Many people dismiss their pain because they “didn’t have it that bad.” But the body doesn’t make that distinction — it only knows when it feels unsafe, unseen, or disconnected.

At Trauma Gym, we create space for both kinds of trauma — the loud and visible and the quiet and invisible.
Because all pain deserves understanding, and all healing deserves space.

From Trauma to Healing

Whether your experiences are “big T” or “small t,” healing begins with awareness and compassion.
It’s about learning how your body, emotions, and thoughts adapted to survive — and gently helping them find safety again.

As Gabor Maté says:

“The essence of trauma is disconnection — from ourselves, from others, and from the present moment.”

At Trauma Gym, we focus on restoring that connection — through the body, mind, and heart — one step at a time.

You Don’t Need to Compare Pain

Your story matters. Your reactions make sense.
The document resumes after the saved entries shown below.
(** * bikeshare.py: a shallow embedding and the properties of its report pipeline

    The program is an interactive report generator over bicycle-share trip
    logs.  The embedding follows src/bikeshare.py function by function:

    - Python strings are [string]s of bytes; [lower] and [title] are
      [str.lower] and [str.title] on ASCII text (every key the program
      compares against is ASCII);
    - a pandas value is a [Cell], a column a list of cells, a data frame a
      list of column names with labelled rows;
    - [print] and [input] are events of a trace, exceptions are values
      ([Raise]), and the functions that talk to the terminal live in the
      small monad [IO];
    - what belongs to the interpreter or to a library and not to the
      program (reading a file, parsing a time stamp, rendering a float, the
      calendar) is a variable of the section. *)

From Stdlib Require Import ZArith QArith Qabs List String Ascii Bool Lia.
From Stdlib Require Import DecimalString Sorted Permutation.
Import ListNotations.

Open Scope list_scope.
Open Scope Z_scope.
Open Scope string_scope.

Set Implicit Arguments.

(** ** Python strings *)

Definition is_lower (c : ascii) : bool :=
  let n := nat_of_ascii c in ((97 <=? n) && (n <=? 122))%nat.

Definition is_upper (c : ascii) : bool :=
  let n := nat_of_ascii c in ((65 <=? n) && (n <=? 90))%nat.

Definition to_lower (c : ascii) : ascii :=
  if is_upper c then ascii_of_nat (nat_of_ascii c + 32) else c.

Definition to_upper (c : ascii) : ascii :=
  if is_lower c then ascii_of_nat (nat_of_ascii c - 32) else c.

(** [s.lower()] *)
Fixpoint lower (s : string) : string :=
  match s with
  | EmptyString => EmptyString
  | String c s' => String (to_lower c) (lower s')
  end.

(** [s.title()]: a cased character is upper-cased when it follows an uncased
    one (or starts the string) and lower-cased otherwise. *)
Fixpoint title_from (previous_is_cased : bool) (s : string) : string :=
  match s with
  | EmptyString => EmptyString
  | String c s' =>
      if is_lower c then
        String (if previous_is_cased then c else to_upper c) (title_from true s')
      else if is_upper c then
        String (if previous_is_cased then to_lower c else c) (title_from true s')
      else String c (title_from false s')
  end.

Definition title (s : string) : string := title_from false s.

(** [s.strip()], on the blanks of ASCII *)
Definition is_space (c : ascii) : bool :=
  let n := nat_of_ascii c in ((n =? 32) || ((9 <=? n) && (n <=? 13)))%nat.

Fixpoint lstrip (s : string) : string :=
  match s with
  | EmptyString => EmptyString
  | String c s' => if is_space c then lstrip s' else s
  end.

Fixpoint rstrip (s : string) : string :=
  match s with
  | EmptyString => EmptyString
  | String c s' =>
      match rstrip s' with
      | EmptyString => if is_space c then EmptyString else String c EmptyString
      | r => String c r
      end
  end.

Definition strip (s : string) : string := rstrip (lstrip s).


(** [s.startswith(p)] *)
Definition startswith (p s : string) : bool := String.prefix p s.

(** [c * n] for a one-character string and [x in l] for a list of strings *)
Fixpoint repeat_string (s : string) (n : nat) : string :=
  match n with
  | O => EmptyString
  | S n' => s ++ repeat_string s n'
  end.

Definition mem (x : string) (l : list string) : bool :=
  existsb (String.eqb x) l.

(** [l.index(x)]: the position of the first element equal to [x], or nothing
    where Python raises [ValueError] *)
Fixpoint index (x : string) (l : list string) : option nat :=
  match l with
  | [] => None
  | y :: l' => if String.eqb y x then Some O else option_map S (index x l')
  end.

(** *** Formatting integers *)

(** [str(z)], [f"{z}"] *)
Definition str_int (z : Z) : string := NilZero.string_of_int (Z.to_int z).

(** [f"{z:02d}"] *)
Definition fmt_02d (z : Z) : string :=
  let s := str_int z in
  if (String.length s <? 2)%nat then "0" ++ s else s.

(** the digits of [f"{n:,}"]: a comma before every group of three digits that
    is not the first *)
Fixpoint group_digits (s : string) (k : nat) : string :=
  match s with
  | EmptyString => EmptyString
  | String c s' =>
      let k' := pred k in
      String c (if ((0 <? k') && (k' mod 3 =? 0))%nat
                then "," ++ group_digits s' k'
                else group_digits s' k')
  end.

(** [f"{n:,}"] for a count *)
Definition fmt_count (n : nat) : string :=
  let s := str_int (Z.of_nat n) in group_digits s (String.length s).

(** [f"{s:<10}"] *)
Definition ljust10 (s : string) : string :=
  s ++ repeat_string " " (10 - String.length s).

(** ** Constants of the module *)

Definition ESC : string := String (ascii_of_nat 27) EmptyString.

Definition BLUE : string := ESC ++ "[38;2;94;94;255m".
Definition GREEN : string := ESC ++ "[38;2;0;195;0m".
Definition MAGENTA : string := ESC ++ "[38;2;173;127;168m".
Definition RED : string := ESC ++ "[38;2;255;0;0m".
Definition YELLOW : string := ESC ++ "[38;2;128;96;0m".
Definition ENDC : string := ESC ++ "[0m".

(** the box-drawing bar of the report lines (U+2502, three bytes of UTF-8) *)
Definition BAR : string :=
  String (ascii_of_nat 226) (String (ascii_of_nat 148)
    (String (ascii_of_nat 130) EmptyString)).

(** [CITY_DATA]: a dict, kept in insertion order *)
Definition CITY_DATA : list (string * string) :=
  [ ("chicago", "chicago.csv");
    ("new york", "new_york_city.csv");
    ("washington", "washington.csv") ].

Fixpoint dict_get (k : string) (d : list (string * string)) : option string :=
  match d with
  | [] => None
  | (k', v) :: d' => if String.eqb k' k then Some v else dict_get k d'
  end.

Definition dict_mem (k : string) (d : list (string * string)) : bool :=
  match dict_get k d with Some _ => true | None => false end.

(** ** get_filter_description *)

Definition get_filter_description (city month day : string) : string :=
  let city_part := "City: " ++ title city ++ " | " in
  let month_part :=
    "Month: " ++ (if String.eqb month "all" then "All" else title month) in
  let day_part :=
    "Day: " ++ (if String.eqb day "all" then "All" else title day) in
  city_part ++ month_part ++ " | " ++ day_part.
And whether your trauma came from a single event or a lifetime of small wounds, healing is possible.

Because the question isn’t “Was my trauma big enough?”
It’s “Am I ready to start listening to what my body and heart have been trying to tell me?”

References:

  • Centers for Disease Control and Prevention (CDC). (2023). Adverse Childhood Experiences (ACEs). U.S. Department of Health and Human Services.  https://www.cdc.gov/violenceprevention/aces/  
  • Felitti, V. J., Anda, R. F., Nordenberg, D., Williamson, D. F., Spitz, A. M., Edwards, V., ... & Marks, J. S. (1998). Relationship of childhood abuse and household dysfunction to many of the leading causes of death in adults: The Adverse Childhood Experiences (ACE) Study. American Journal of Preventive Medicine, 14(4), 245–258. https://doi.org/10.1016/S0749-3797(98)00017-8
  • Levine, P. A. (2010). In an unspoken voice: How the body releases trauma and restores goodness. Berkeley, CA: North Atlantic Books.
  • Maté, G. (2023). The myth of normal: Trauma, illness, and healing in a toxic culture. New York, NY: Avery.
  • Van der Kolk, B. A. (2014). The body keeps the score: Brain, mind, and body in the healing of trauma. New York, NY: Viking.